Thyroid cancer: cancer arising from the follicular cells of the thyroid gland that accounts for the vast majority of thyroid cancers and has a more favorable prognosis and long-term survival. It is represented by papillary and follicular thyroid cancers.

Papillary thyroid cancer: the most common type of thyroid cancer.

Thyroidectomy: surgery to remove the entire thyroid gland. When the entire thyroid is removed it is termed a total thyroidectomy. When less is removed, such as in removal of a lobe, it is termed a partial thyroidectomy.

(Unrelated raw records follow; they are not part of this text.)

(** Whatever the request, a call that returns has passed the two assertions
    of the source: the space is there, the count of readable bytes is the
    same, and a second call finds nothing to do. *)
Lemma EnsureWriteable_returns (len : Z) (b b' : Buffer) :
  EnsureWriteable len b = Ok b' ->
  len <= WritableBytes b' /\
  ReadableBytes b' = ReadableBytes b /\
  EnsureWriteable len b' = Ok b'.
Proof.
  unfold EnsureWriteable. intros Hrun.
  assert (Hms : (if WritableBytes b <? len then MakeSpace_ len b else Ok b) = Ok b'
                /\ len <= WritableBytes b').
  { destruct (if WritableBytes b <? len then MakeSpace_ len b else Ok b) as [b1| |];
      simpl in Hrun; try discriminate.
    destruct (Z.leb_spec len (WritableBytes b1)); simpl in Hrun; [|discriminate].
    by inversion Hrun; subst. }
  destruct Hms as [Hms Hw]. split; [done|]. split.
  - destruct (WritableBytes b <? len); [|by inversion Hms].
    unfold MakeSpace_ in Hms.
    destruct (size_t (WritableBytes b + PrependableBytes b) <? len).
    + destruct (vec_resize _ _); simpl in Hms; try discriminate.
      by inversion Hms.
    + match type of Hms with
      | bind (cassert (?x =? ?y)) _ = _ => destruct (Z.eqb_spec x y) as [Heq|]
      end; simpl in Hms; [|discriminate].
      injection Hms as <-. by symmetry.
  - destruct (Z.ltb_spec (WritableBytes b') len); [lia|]. simpl.
    destruct (Z.leb_spec len (WritableBytes b')); [done|lia].
Qed.
Definition invalidateResourceInfo : M unit :=
  assign (set_m_resourceInfo None).

Definition computeResourceInfo : M unit :=
  t ← this;
  let heapSize := 0 in
  let '(num3dObjects, aggregatedObjSize, visitedObjects) :=
    foldl (λ '(num3dObjects, size, visited) object,
             let num3dObjects :=
               if THREE.visible object then num3dObjects + 1 else num3dObjects in
             let '(size, visited) := estimateObject3dSize object size visited in
             (num3dObjects, size, visited))
          (0, {| mu_heapSize := 0; mu_gpuSize := 0 |}, ∅) (objects t) in
  let numTextElements :=
    map_fold (λ _ group n, n + len (elements group)) 0 (m_textElementGroups t) in
  let numUserTextElements := len (m_userTextElements t) in
  let heapSize := heapSize + (numTextElements + numUserTextElements) * 312 in
  let aggregatedObjSize :=
    match m_decodedTile t with
    | Some decodedTile =>
        match tileInfo decodedTile with
        | Some info =>
            {| mu_heapSize := mu_heapSize aggregatedObjSize + numBytes info;
               mu_gpuSize := mu_gpuSize aggregatedObjSize |}
        | None => aggregatedObjSize
        end
    | None => aggregatedObjSize
    end in
  let heapSize :=
    match roadIntersectionData t with
    | Some data => heapSize + getRoadIntersectionDataSize data
    | None => heapSize
    end in
  assign (set_m_resourceInfo (Some
    {| heapSize := mu_heapSize aggregatedObjSize + heapSize;
       gpuSize := mu_gpuSize aggregatedObjSize;
       num3dObjects := num3dObjects;
       numTextElements := numTextElements;
       numUserTextElements := numUserTextElements |})).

Radioactive Iodine (RAI): this plays a valuable role in diagnosing and treating thyroid problems since it is taken up only by the thyroid gland. I-131 is the destructive form used to destroy thyroid tissue in the treatment of thyroid cancer and with an overactive thyroid. I-123 is the non-destructive form that does not damage the thyroid and is used in scans to take pictures of the thyroid (Thyroid Scan) or to take pictures of the whole body to look for thyroid cancer (Whole Body Scan).

Cancer recurrence: this occurs when the cancer comes back after an initial treatment that was successful in destroying all detectable cancer at some point.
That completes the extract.